Direitos da personalidade, disposições negociais e o ordenamento jurídico brasileiro: uma análise sobre as intervenções na geração da vida do outro à luz do discurso jurídico
Por Vitória do Prado BernardinisSobre o livro
O livro é o resultado da pesquisa de mestrado sobre os reflexos das biotecnologias para a intervenção na vida do outro – em especial aquelas realizadas no estágio embrionário – em estruturas clássicas do pensamento do Direito Civil.
O estudo apresentado se propõe a identificar a suficiência, ou não, da normatividade posta sobre a temática e a eventual necessidade de alteração ou edição de regulamentação. Delimita-se o que se compreende por autonomia e direitos da personalidade, a fim de estudar a interpretação do art.
11 do Código Civil e a possibilidade de realização de negócios jurídicos cujo objeto seja a disposição de direitos da personalidade. Reflete-se sobre os conceitos de embrião, nascituro e pessoa, e estudam-se, à luz de um viés filosófico, as intervenções genéticas na vida do outro.
As fontes obrigacionais são analisadas, com foco no estudo da ilicitude objetiva, à luz do art. 187 do Código Civil. A obra examina o ordenamento jurídico brasileiro e as normas, editadas ou em tramitação, sobre reprodução assistida, em especial sobre a seleção embrionária.
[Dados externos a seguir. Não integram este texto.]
(* ===== verification/DynReopen.v ===== *)
(** * DynReopen: closing a field index and opening its files

    [reconcile_at_open], [rebuild_ordering] and [open] of [src/minnal_db/src/index/field/value.rs]
    on the files of a spilled index: the keymap names exactly the slots that hold rows,
    the released slots it still names are forgotten, and every row is back. *)
From S2P Require Import Prelude Slices Words Bytes OrdMap HashTable ArrayMerge ArrayContainer Container ContainerStore Bitmap BitmapReads BitmapSets QueryLexer.
From S2P Require Import DirStorage BlobStore BlobStoreSpec BlobOpen OverlayBudget FieldIndex FieldChange FieldUpdates FieldSpill FieldCommit FieldReads.
From S2P Require Import FieldIndexSpec FieldReads DynFieldIndex DynIndexSpec.

Definition files_of (b : BlobStore) : Files := Some (key_data b, val_data b).

Section clean.
Context `{CrcLaws} `{RkyvLaws}.

Lemma clean_readable b : filed Directory b → store_clean b → blobs_readable b.
Proof using All.
  intros Hb Hc k s Hs. unfold blob_readable. rewrite (fl_layout _ _ Hb).
  destruct (Hc k (bread (val_data b) (s_offset s) (s_len s))) as (es & He & Hw & Hall).
  { unfold blob_values. by rewrite lookup_fmap, Hs. }
  exists es. split; [by rewrite He, decode_encode_dir|]. destruct Hw as (_ & Hwf & _). rewrite Forall_forall in Hall, Hwf |- *.
  intros e Hin. destruct (Hwf e Hin) as (_ & Ho & Hl), (Hall e Hin) as (_ & Hend & _). unfold u64 in *. lia.
Qed.

(** Losing entries keeps a store clean. *)
Lemma clean_sub b b' :
  blob_wf b → blob_wf b' → val_data b' = val_data b → write_pos b' = write_pos b →
  (∀ k blob, blob_values b' !! k = Some blob → blob_values b !! k = Some blob) → store_clean b → store_clean b' ∧ stable b b'.
Proof using All.
  intros Hb Hb' Hv Hp Hsub Hc. assert (stable b b') as Hst by (split; [lia|intros o l _ _ _; by apply value_slice_val]).
  split; [|done]. intros k blob Hk. destruct (Hc k blob (Hsub k blob Hk)) as (es & He & Hw & Hall). exists es. split; [done|]. split; [done|].
  by apply (entries_stable b b' es).
Qed.

Lemma stored_keys (b : BlobStore) x : blob_wf b → x ∈ keys b ↔ is_Some (blob_values b !! x).
Proof using All.
  intros Hb. unfold keys. rewrite list_elem_of_fmap. unfold blob_values. rewrite lookup_fmap, fmap_is_Some. split.
  - intros (s & -> & Hs). exists s. by apply live_in_map.
  - intros [s Hs]. apply elem_of_map_to_list in Hs. rewrite live_map in Hs by done. apply list_elem_of_fmap in Hs as (s' & [= -> ->] & Hs).
    by exists s'.
Qed.
End clean.

Section reopen.
Context {V : Type} `{OrderedLaws V} `{!EqDecision V} `{IndexTypeLaws V} `{Cpu} `{HeapCost} `{CrcLaws} `{RkyvLaws} `{HeapBytes} `{MapOrderLaws}.
Implicit Types (f : FieldIndex V) (k : Keymap) (st : option DynSpillStage) (t : Typed V).

(** ** A spilled index *)

Record flushed t : Prop := {
  fs_ok : typed_ok t None;
  fs_overlay : overlay t.1 = ∅;
  fs_pending : km_pending t.2 = [];
  fs_released : Forall (released t.1) (km_free_next t.2);
}.

Lemma spill_flushes io t t' :
  typed_ok t None → next_slot t.1 ≤ 2 ^ 128 → sync_values_ok io = true → dyn_spill io t = Some t' → corrupted t'.1 = false →
  flushed t' ∧ next_slot t'.1 = next_slot t.1 ∧ ∀ v row, has_row t'.1 v row = has_row t.1 v row.
Proof using All.
  intros Ht Hu Hio Hrun Hcor. unfold dyn_spill in Hrun. rewrite (to_flight _ _ Ht) in Hrun. cbn [bool_decide is_Some_dec] in Hrun.
  apply bind_Some in Hrun as ([t1 s] & Hs & Hrun). rewrite Hio in Hrun.
  destruct (dyn_stage_ok t t1 s Ht Hs) as (Ht1 & Hn1 & Hr1 & Hp1 & Hfr & Hall).
  destruct (dyn_commit_ok t1 t' s Ht1 ltac:(lia) Hrun) as (Ht2 & Hn2 & Hr2 & Hp2 & Hrel & Hc2 & Hgone & Hrest).
  split; [split; [done| |congruence|done]|split; [lia|intros v row; by rewrite Hr2]].
  apply map_eq. intros x. rewrite lookup_empty. destruct (decide (x ∈ (sd_slot <$> st_sets (ds_field s)) ++ (st_removals (ds_field s)).*1)) as [Hin|Hin].
  - by apply Hgone.
  - rewrite Hrest by done. apply eq_None_not_Some. intros Hx. apply Hin, Hall; [congruence|done].
Qed.

Lemma flushed_slot_of t v s : flushed t → slot_of t.1 v = Some s ↔ om_get v (ordering t.1) = Some s.
Proof using.
  intros Ht. split; [|apply ordering_slot_of]. unfold slot_of. destruct (om_get v (ordering t.1)); [done|]. intros Hs.
  destruct (iw_waiting _ (fw_index _ (to_field _ _ (fs_ok _ Ht))) v s Hs) as [ch Hch]. by rewrite (fs_overlay _ Ht), lookup_empty in Hch.
Qed.
(** Every step of a caller does some of the work. *)
Lemma caller_next_work w i fsync w' :
  world_ok w → caller_next w i fsync = Some w' → (total_work w' < total_work w)%nat.
Proof.
  intros Hw Hn. unfold total_work. rewrite (next_length w (Caller i fsync) w' Hn).
  set (n := length (callers w)).
  assert (∀ p q, callers w !! i = Some p → (work n q < work n p)%nat →
    (tally (work n) (<[i := q]> (callers w)) < tally (work n) (callers w))%nat) as Hset.
  { intros p q Hi Hlt. pose proof (tally_insert (work n) _ i p q Hi). lia. }
  unfold caller_next in Hn. destruct (callers w !! i) as [p|] eqn:Hi; [|done].
  pose proof (caller_of _ _ _ Hw Hi) as Hp.
  destruct p as [len|e|e|e|e ow|e tail|e covered|e r]; simplify_eq/=.
  - apply (Hset _ _ eq_refl). simpl. lia.
  - destruct (loop_top _ _) as [r' q] eqn:Hl. apply (Hset _ _ eq_refl). pose proof (loop_top_work n _ _ _ _ Hl). simpl. lia.
  - destruct (loop_top _ _) as [r' q] eqn:Hl. apply (Hset _ _ eq_refl). pose proof (loop_top_work n _ _ _ _ Hl). simpl. lia.
  - apply (Hset _ _ eq_refl). simpl. lia.
  - assert (∃ c, callers w' = <[i := Covered e c]> (callers w)) as [c ->].
    { repeat case_match; simplify_eq/=; eauto. }
    apply (Hset _ _ eq_refl). simpl. lia.
  - pose proof (leader_runs _ _ _ Hw Hi eq_refl) as Hr. destruct (publish _ _ _) as [r' q] eqn:Hpub.
    destruct (publish_ok _ _ _ (written w) (stable w) _ _ Hpub Hp) as (Hq & _); [by intros; apply (wo_trusted _ Hw)|done|].
    destruct q; try done. simpl.
    pose proof (tally_insert (work n) _ i _ (Returned end_ r) (lookup_notify_all _ _ _ Hi)) as Hti. simpl in Hti.
    pose proof (tally_work_notify n (callers w)). fold n in H. lia.
Qed.

(** A rotation gives work only when it fails: the callers it wakes. *)
Lemma rotate_next_work w fsync nx :
  (total_work (rotate_next w fsync nx) ≤ total_work w + match fsync with Some _ => length (callers w) | None => 0 end)%nat.
Proof.
  unfold total_work. rewrite (next_length w (Rotation fsync nx)) by done. unfold rotate_next, poison.
  destruct fsync; simpl; [|lia]. destruct (get_or_insert _ _). simpl. apply tally_work_notify.
Qed.

(** The steps of callers in a schedule, and its failing rotations. *)
Definition caller_steps (sched : list event) : nat :=
  sum_list_with (λ ev, match ev with Caller _ _ => 1 | _ => 0 end)%nat sched.
Definition failing_rotations (sched : list event) : nat :=
  sum_list_with (λ ev, match ev with Rotation (Some _) _ => 1 | _ => 0 end)%nat sched.

Lemma run_work w sched w' :
  world_ok w → run w sched = Some w' →
  length (callers w') = length (callers w) ∧
  (caller_steps sched + total_work w' ≤ total_work w + length (callers w) * failing_rotations sched)%nat.
Proof.
  revert w. induction sched as [|ev sched IH]; simpl; intros w Hw Hr; simplify_eq; [lia|].
  destruct (next w ev) as [w1|] eqn:Hn; [|done].
  destruct (IH w1) as [Hlen Hwork]; [by eapply next_ok|done|].
  pose proof (next_length _ _ _ Hn) as Hl. split; [lia|]. rewrite Hl in Hwork.
  destruct ev as [i fsync|fsync nx]; simpl in Hn.
  - pose proof (caller_next_work _ _ _ _ Hw Hn). lia.
  - simplify_eq. pose proof (rotate_next_work w fsync nx). destruct fsync; nia.
Qed.

(** No lost wakeup: while a caller has not returned, some caller can step. *)
Lemma someone_steps w i p :
  world_ok w → callers w !! i = Some p → returned p = false → ∃ j, ∀ fsync, is_Some (caller_next w j fsync).
Proof.
  intros Hw Hi Hp. assert ((∃ e, p = Asleep e) ∨ ∀ e, p ≠ Asleep e) as [[e ->]|Hne] by (destruct p; naive_solver).
  - pose proof (proj1 (Forall_lookup _ _) (wo_awake _ Hw) i _ Hi) as Hr. simpl in Hr.
    pose proof (wo_leader _ Hw) as Hl. rewrite Hr in Hl.
    assert (∃ j q, callers w !! j = Some q ∧ leads q = true) as (j & q & Hj & Hq).
    { clear -Hl. induction (callers w) as [|c cs IH]; [done|]. destruct (leads c) eqn:Hc; [by exists 0%nat, c|].
      unfold tally in *. simpl in Hl. rewrite Hc in Hl. destruct (IH Hl) as (j & q & ? & ?). by exists (S j), q. }
    exists j. intros fsync. unfold caller_next. rewrite Hj. destruct q; try done. destruct fsync; destruct (round_outcome _ _); eauto.
  - exists i. intros fsync. unfold caller_next. rewrite Hi. destruct p; try done; [naive_solver|].
    destruct fsync; destruct (round_outcome _ _); eauto.
Qed.

Lemma start_work tail lens : total_work (start tail lens) = (length lens * (length lens + 6))%nat.
Proof.
  unfold total_work, tally. simpl. rewrite length_fmap. generalize (length lens) at 1 3 as n. intros n.
  induction lens as [|len lens IH]; [done|]. csimpl. rewrite IH. lia.
Qed.

(** ** The contract *)


(** Three callers on a log durable below 16: the first leads alone, the second and third
    write while it syncs, and share the next round. *)
Definition shared_rounds : list event :=
  [Caller 0 None; Caller 0 None; Caller 0 None; Caller 1 None; Caller 2 None; Caller 1 None; Caller 2 None;
   Caller 0 None; Caller 0 None; Caller 2 None; Caller 1 None; Caller 2 None; Caller 2 None; Caller 2 None; Caller 1 None].


(** C24: Commits return: the callers of a schedule take at most n * (n + 6) steps, and n more
    per failing rotation, whatever the answers of their fsyncs; and while one of them has
    not returned, one of them can step, whatever its fsync answers (no wakeup is lost).  So
    a schedule that lets callers step while any can ends with every caller returned. *)
Theorem commit_returns tail lens sched w :
  Forall (λ len, 0 ≤ len) lens → run (start tail lens) sched = Some w →
  let n := length lens in
  (caller_steps sched ≤ n * (n + 6) + n * failing_rotations sched)%nat ∧
  ((∃ i p, callers w !! i = Some p ∧ returned p = false) →
   ∃ j, ∀ fsync, is_Some (caller_next w j fsync)).
Proof.
  intros Hl Hr n. pose proof (start_ok tail lens Hl) as Hs. split.
  - pose proof (run_work _ _ _ Hs Hr) as [_ Hw]. rewrite start_work in Hw. simpl in Hw. rewrite length_fmap in Hw.
    fold n in Hw. lia.
  - intros (i & p & Hi & Hp). eapply someone_steps; [by eapply run_ok|done|done].
Qed.

(** The first round fails while the second caller waits for it. *)
Definition failed_round : list event :=
  [Caller 0 None; Caller 0 None; Caller 1 None; Caller 1 None; Caller 0 None; Caller 0 (Some "EIO"%string); Caller 0 None].

Example failed_round_reported :
  callers <$> run (start 16 [10; 20]) (failed_round ++ [Caller 1 None]) =
  Some [Returned 26 (Err "EIO"%string); Returned 46 (Err "EIO"%string)].
Proof. reflexivity. Qed.

Lemma commit_returns_witness : ∃ w, run (start 16 [10; 20]) failed_round = Some w ∧
  callers w !! 1%nat = Some (Woken 46) ∧ (∃ j, ∀ fsync, is_Some (caller_next w j fsync)).
Proof.
  let w := eval vm_compute in (run (start 16 [10; 20]) failed_round) in match w with Some ?w => exists w end.
  split; [by vm_compute|]. split; [by vm_compute|].
  refine (proj2 (commit_returns 16 [10; 20] failed_round _ _ _) _); [|by vm_compute|exists 1%nat, (Woken 46); by vm_compute].
  repeat constructor; lia.
Defined.
Lemma decode_encode_progress `{!CrcLaws} magic p extra :
  zlen magic = 4 → progress_ok p → zlen (safe p) < 2 ^ 32 → zlen extra < 2 ^ 32 →
  decode_progress magic (encode_progress magic p extra) = Ok (p, extra).
Proof using.
  intros Hm Hp Hn He. destruct (encode_progress_body_fields magic p extra Hm Hp Hn He) as (F1 & F2 & F3 & F4 & F5 & F6 & F7).
  pose proof (encode_progress_body_zlen magic p extra Hm) as Hb. pose proof (zlen_nonneg (safe p)). pose proof (zlen_nonneg extra).
  set (b := encode_progress_body magic p extra) in *. set (n := zlen (safe p)) in *.
  assert (zlen (encode_progress magic p extra) = zlen b + 4) as Hz.
  { unfold encode_progress. fold b. by rewrite zlen_app, le_bytes_zlen. }
  unfold decode_progress. rewrite Hz. replace (zlen b + 4 - 4) with (zlen b) by lia.
  assert (bread (encode_progress magic p extra) 0 4 = magic) as ->.
  { unfold encode_progress. fold b. by rewrite bread_app_l by lia. }
  assert (bread (encode_progress magic p extra) 0 (zlen b) = b) as ->.
  { unfold encode_progress. fold b. by rewrite bread_app_l, bread_all by lia. }
  assert (get_le (encode_progress magic p extra) (zlen b) 4 = crc32 b) as ->.
  { unfold encode_progress. fold b. eapply (get_le_part _ b 4 _ []); [by rewrite app_nil_r|done|done|apply crc32_range]. }
  unfold PROGRESS_FIXED_LEN, PROGRESS_ENTRY_LEN in *. cbv zeta. rewrite (proj2 (Z.ltb_ge _ _)), bool_decide_true by (done || lia).
  cbn [orb negb]. rewrite Z.eqb_refl, F2, F3, F4. cbn [negb]. rewrite Z.eqb_refl. cbn [negb].
  unfold checked_mul, checked_add. replace (n * (4 + 8)) with (12 * n) by lia.
  rewrite (proj2 (Z.ltb_lt (12 * n) _)) by lia. cbn [mbind option_bind].
  replace (4 + 4 + 8 + 4 + 12 * n) with (20 + 12 * n) by lia. rewrite (proj2 (Z.ltb_lt (20 + 12 * n) _)) by lia. cbn [mbind option_bind].
  rewrite (proj2 (Z.leb_le _ _)) by lia. change (4 + 4 + 8 + 4) with 20.
  replace (20 + 12 * n - 20) with (12 * n) by lia.
  rewrite F5, F6, F7, Hb, (proj2 (Z.eqb_eq _ _)) by lia. cbn [negb]. change (4 + 8) with PROGRESS_ENTRY_LEN.
  rewrite as_chunks_bind by (done || apply Forall_forall; intros; apply encode_progress_entry_zlen).
  destruct Hp as [Hc Hs Ha].
  assert (decode_progress_entry <$> (encode_progress_entry <$> safe p) = safe p) as ->.
  { rewrite <-list_fmap_compose. clear -Hs. induction Hs as [|e es (? & ? & ?) Hes IH]; [done|].
    csimpl. f_equal; [by apply decode_encode_progress_entry|done]. }
  rewrite (proj2 (namespaces_sorted_iff _) Ha). cbn [negb].
  assert (existsb (λ e : Z * Z, e.2 <? cut p) (safe p) = false) as ->; [|by destruct p].
  clear -Hs. induction Hs as [|e es (? & ? & ?) Hes IH]; [done|]. simpl. rewrite IH, orb_false_r. apply Z.ltb_ge. lia.
Qed.

Lemma decoded_entries cs : Forall (λ c, zlen c = 12) cs → Forall byte (cs ≫= id) →
  (decode_progress_entry <$> cs) ≫= encode_progress_entry = cs ≫= id ∧
  Forall (λ e : Z * Z, u32 e.1 ∧ u64 e.2) (decode_progress_entry <$> cs).
Proof using.
  induction 1 as [|c cs Hc Hcs IH]; [by split|]. rewrite fmap_cons, !bind_cons. change (id c) with c. intros [Hb1 Hb2]%Forall_app.
  destruct (encode_decode_progress_entry c Hb1 Hc) as (-> & Hn & Hs). destruct (IH Hb2) as [-> Hok].
  split; [done|by constructor].
Qed.

Lemma decode_progress_sound magic bytes p extra :
  zlen magic = 4 → Forall byte bytes → decode_progress magic bytes = Ok (p, extra) →
  progress_ok p ∧ encode_progress magic p extra = bytes.
Proof using.
  intros Hm Hb Hd. unfold decode_progress in Hd. unfold PROGRESS_FIXED_LEN, PROGRESS_ENTRY_LEN, PROGRESS_VERSION in *.
  destruct (Z.ltb_spec (zlen bytes) (4 + 4 + 8 + 4 + 8)); [done|]. cbn [orb] in Hd. case_bool_decide as Hmag; [|done]. cbn [negb] in Hd.
  set (body := bread bytes 0 (zlen bytes - 4)) in *.
  assert (zlen body = zlen bytes - 4) as Hbz by (apply bread_length; unfold in_region; lia).
  destruct (Z.eqb_spec (crc32 body) (get_le bytes (zlen bytes - 4) 4)) as [Hcrc|]; [|done]. cbn [negb] in Hd.
  destruct (Z.eqb_spec (get_le body 4 4) 3) as [Hver|]; [|done]. cbn [negb] in Hd.
  set (n := get_le body 16 4) in *. destruct (checked_mul n (4 + 8)) as [m|] eqn:Hcm; [|done].
  unfold checked_mul in Hcm. destruct (Z.ltb_spec (n * (4 + 8)) (2 ^ 64)); [|done]. assert (m = 12 * n) as -> by (simplify_eq; lia).
  unfold checked_add in Hd. destruct (Z.ltb_spec (4 + 4 + 8 + 4 + 12 * n) (2 ^ 64)); [|done]. cbn [mbind option_bind] in Hd.
  destruct (Z.leb_spec (4 + 4 + 8 + 4 + 12 * n + 4) (zlen body)); [|done].
  change (4 + 4 + 8 + 4) with 20 in *. replace (20 + 12 * n - 20) with (12 * n) in * by lia.
  set (x := get_le body (20 + 12 * n) 4) in *.
  destruct (Z.eqb_spec (zlen body) (20 + 12 * n + 4 + x)) as [Hx|]; [|done]. cbn [negb] in Hd.
  set (es := decode_progress_entry <$> as_chunks (4 + 8) (bread body 20 (12 * n))) in *.
  destruct (namespaces_sorted es) eqn:Hs; [|done]. cbn [negb] in Hd.
  destruct (existsb _ es) eqn:Hcut; [done|]. simplify_eq.
  assert (Forall byte body) as Hbb by by apply Forall_byte_bread.
  assert (0 ≤ n) as Hn0 by (apply get_le_bound; [done|unfold in_region; lia]).
  assert (0 ≤ x < 256 ^ 4) as Hx0 by (apply get_le_bound; [done|unfold in_region; lia]).
  assert (in_region body 20 (12 * n)) as Hin by (unfold in_region; lia).
  destruct (as_chunks_inv 12 (Z.to_nat n) ltac:(lia) (bread body 20 (12 * n))) as (Hch & Hjoin & Hcnt).
  { rewrite bread_length by done. lia. }
  set (cs := as_chunks 12 (bread body 20 (12 * n))) in *. change (4 + 8) with 12 in es. fold cs in es.
  assert (Forall byte (bread body 20 (12 * n))) as Hbe by by apply Forall_byte_bread.
  destruct (decoded_entries cs) as (Hes & Hok); [done|by rewrite <-Hjoin|]. fold es in Hes, Hok. rewrite <-Hjoin in Hes.
  assert (zlen es = n) as Hez by (unfold es; rewrite zlen_fmap, Hcnt; lia).
  split.
  - split; simpl; [apply get_le_bound; [done|unfold in_region; lia]| |by apply namespaces_sorted_iff].
    apply Forall_forall. intros e He. rewrite Forall_forall in Hok. destruct (Hok e He). split_and!; [done|done|].
    apply Z.ltb_ge. destruct (e.2 <? get_le body 8 8) eqn:Hlt; [|done]. exfalso.
    rewrite (proj2 (existsb_exists _ _)) in Hcut; [done|]. exists e. split; [by apply list_elem_of_In|done].
  - assert (encode_progress_body (bread bytes 0 4) (mk_Progress (get_le body 8 8) es)
      (bread body (20 + 12 * n + 4) (zlen body - (20 + 12 * n + 4))) = body) as Hbody.
    { unfold encode_progress_body, PROGRESS_VERSION. cbn [safe cut]. rewrite Hes, Hez, bread_length by (unfold in_region; lia).
      replace (zlen body - (20 + 12 * n + 4)) with x by lia. unfold x, n. rewrite <-Hver at 1.
      change 8%nat with (Z.to_nat 8). change 4%nat with (Z.to_nat 4).
      rewrite !le_bytes_get by (done || unfold in_region; lia). fold n. fold x.
      replace (bread bytes 0 4) with (bread body 0 4) by (unfold body; rewrite bread_bread by lia; f_equal; lia).
      rewrite !bread_join by lia. rewrite <-(bread_all body) at 2. f_equal. lia. }
    unfold encode_progress. rewrite Hbody, Hcrc. change 4%nat with (Z.to_nat 4). rewrite le_bytes_get by (done || unfold in_region; lia).
    unfold body. rewrite bread_join by lia. replace (zlen bytes - 4 + 4) with (zlen bytes) by lia. apply bread_all.
Qed.


(** ** The contract *)

(** C33: The progress file is exact: what is encoded decodes to itself, extra bytes included,
    and bytes that decode are the encoding of what they decode to, with its namespaces
    ascending and no offset below the cut; replay of a namespace then starts at its own
    offset, or at the cut when it has none, and nothing saved lies above [furthest]. *)
Theorem progress_file_exact `{!CrcLaws} magic : zlen magic = 4 →
  (∀ p extra, progress_ok p → zlen (safe p) < 2 ^ 32 → zlen extra < 2 ^ 32 →
    decode_progress magic (encode_progress magic p extra) = Ok (p, extra)) ∧
  (∀ bytes p extra, Forall byte bytes → decode_progress magic bytes = Ok (p, extra) →
    encode_progress magic p extra = bytes ∧
    (∀ ns s, (ns, s) ∈ safe p → replay_from p ns = s) ∧
    (∀ ns, ns ∉ (safe p).*1 → replay_from p ns = cut p) ∧
    (∀ ns, cut p ≤ replay_from p ns ≤ furthest p)).
Proof using.
  intros Hm. split; [intros p extra; by apply decode_encode_progress|].
  intros bytes p extra Hb Hd. destruct (decode_progress_sound magic bytes p extra Hm Hb Hd) as [Hp He]. split; [done|].
  split; [intros ns s; by apply (replay_from_spec p ns)|]. split; [intros ns; by apply (replay_from_spec p ns)|].
  intros ns. destruct (furthest_spec p) as [Hf Hs]. rewrite Forall_forall in Hs. pose proof (po_safe _ Hp) as Hsafe. rewrite Forall_forall in Hsafe.
  destruct (decide (ns ∈ (safe p).*1)) as [Hin|Hin].
  - apply list_elem_of_fmap in Hin as ([n s] & -> & Hin). cbn [fst]. rewrite (proj1 (replay_from_spec p n Hp) s Hin).
    specialize (Hs _ Hin). destruct (Hsafe _ Hin) as (_ & _ & Hle). simpl in *. lia.
  - rewrite (proj2 (replay_from_spec p ns Hp) Hin). lia.
Qed.
End file.

(** A checksum for the examples. *)
#[local] Instance sum_crc : Crc := λ b, foldr Z.add 0 b mod 2 ^ 32.
#[local] Instance sum_crc_laws : CrcLaws.
Proof. intros b. apply Z.mod_pos_bound. lia. Qed.

Definition example_progress : Progress := mk_Progress (position 3 16) [(1, position 3 40); (7, position 4 16)].

Lemma progress_file_exact_witness :
  zlen [77; 80; 82; 71] = 4 ∧
  decode_progress [77; 80; 82; 71] (encode_progress [77; 80; 82; 71] example_progress [9]) = Ok (example_progress, [9]) ∧
  replay_from example_progress 7 = position 4 16.
Proof.
  assert (progress_ok example_progress) as Hp.
  { split; [by vm_compute|..].
    - repeat constructor; by vm_compute.
    - repeat constructor. }
  destruct (progress_file_exact [77; 80; 82; 71] eq_refl) as [Hrt Hex].
  assert (decode_progress [77; 80; 82; 71] (encode_progress [77; 80; 82; 71] example_progress [9]) = Ok (example_progress, [9])) as Hd.
  { by apply Hrt. }
  split; [done|]. split; [exact Hd|].
  assert (Forall byte (encode_progress [77; 80; 82; 71] example_progress [9])) as Hb.
  { vm_compute. repeat (constructor; [split; [intros ?; discriminate|reflexivity]|]). constructor. }
  destruct (Hex _ _ _ Hb Hd) as (_ & Hr & _). apply Hr. right. left.
Defined.
(** ** Appending *)

(** What the operating system answers during an append: the write of a frame fails after
    some bytes, if it does; a rotation's marker write likewise; its fsync; the creation of
    the next segment, with the file it leaves behind when it fails; and whether a thread
    that prepares the next segment starts and succeeds. *)
Record AppendIo := mk_AppendIo {
  io_write : option nat;
  io_marker : option nat;
  io_sync : bool;
  io_create : result unit (option region);
  io_spawned : bool;
  io_filled : bool;
}.

Definition frame (body : region) : region := le_bytes 4 (zlen body) ++ le_bytes 4 (crc32 body) ++ body.

(** [try_rotate]. *)
Definition try_rotate (io : AppendIo) (log : SegmentedLog) : SegmentedLog * result unit LogError :=
  let a := active log in
  let log := write_active log (write_some (active_file log) (a_pos a) (le_bytes 4 END_MARKER) (io_marker io)) in
  if io_marker io then (log, Err Io)
  else
    let log := note_written log (a_segment_id a) (a_pos a + END_MARKER_LEN) in
    let log := sync_file log (a_segment_id a) (io_sync io) in
    if negb (io_sync io) then (log, Err Io) else
    let log := set_rounds log (advance (rounds log) (position (a_segment_id a) (a_pos a))) in
    let log := set_ends log (<[a_segment_id a := a_pos a]> (sealed_ends log)) in
    let next := a_segment_id a + 1 in
    match check_segment_id next with
    | Err e => (log, Err e)
    | Ok _ =>
      let '(p, prepared) := prep_install (prep log) next in
      let log := set_prep log p in
      match io_create io with
      | Err leftover => (set_dir log (match leftover with Some file => <[next := file]> (dir log) | None => dir log end), Err Io)
      | Ok _ =>
        let file := default (segment_file (format log) next (segment_size log)) prepared in
        let log := set_dir log (<[next := file]> (dir log)) in
        let log := set_written log (<[next := SEGMENT_HEADER_LEN]> (written log)) in
        let log := set_synced log (<[next := SEGMENT_HEADER_LEN]> (synced log)) in
        (set_tail (set_active log (mk_Active next SEGMENT_HEADER_LEN)) (segment_start next), Ok ())
      end
    end.

(** [rotate]: any failure poisons the log. *)
Definition rotate (io : AppendIo) (log : SegmentedLog) : SegmentedLog * result unit LogError :=
  match try_rotate io log with
  | (log, Ok _) => (log, Ok ())
  | (log, Err (Poisoned why)) => (log, Err (Poisoned why))
  | (log, Err _) => let '(log, e) := log_poison log "rotating" in (log, Err e)
  end.

(** The write of a frame at the tail; past half a segment the next one is prepared. *)
Definition append_frame (io : AppendIo) (log : SegmentedLog) (bytes : region) : SegmentedLog * result (Z * Z) LogError :=
  let a := active log in
  let log := write_active log (write_some (active_file log) (a_pos a) bytes (io_write io)) in
  if io_write io then (log, Err Io)
  else
    let a' := mk_Active (a_segment_id a) (a_pos a + zlen bytes) in
    let log := note_written (set_active log a') (a_segment_id a') (a_pos a') in
    let next := a_segment_id a' + 1 in
    let log :=
      if (segment_size log <=? a_pos a' * 2) && negb (started (prep log) next)
      then set_prep log (prep_start (prep log) next (segment_size log) (header_bytes (format log) next) (io_spawned io) (io_filled io))
      else log in
    let end_ := position (a_segment_id a') (a_pos a') in
    (set_tail log end_, Ok (position (a_segment_id a) (a_pos a), end_)).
No livro, como o título sugere, parte-se de uma posição teórica discursiva do Direito e, com isso, busca-se chegar a uma melhor compreensão sobre os reflexos das novas técnicas que levam a intervenções na vida do outro e se o ordenamento jurídico brasileiro atualmente seria suficiente para dar as respostas corretas a esses novos desafios.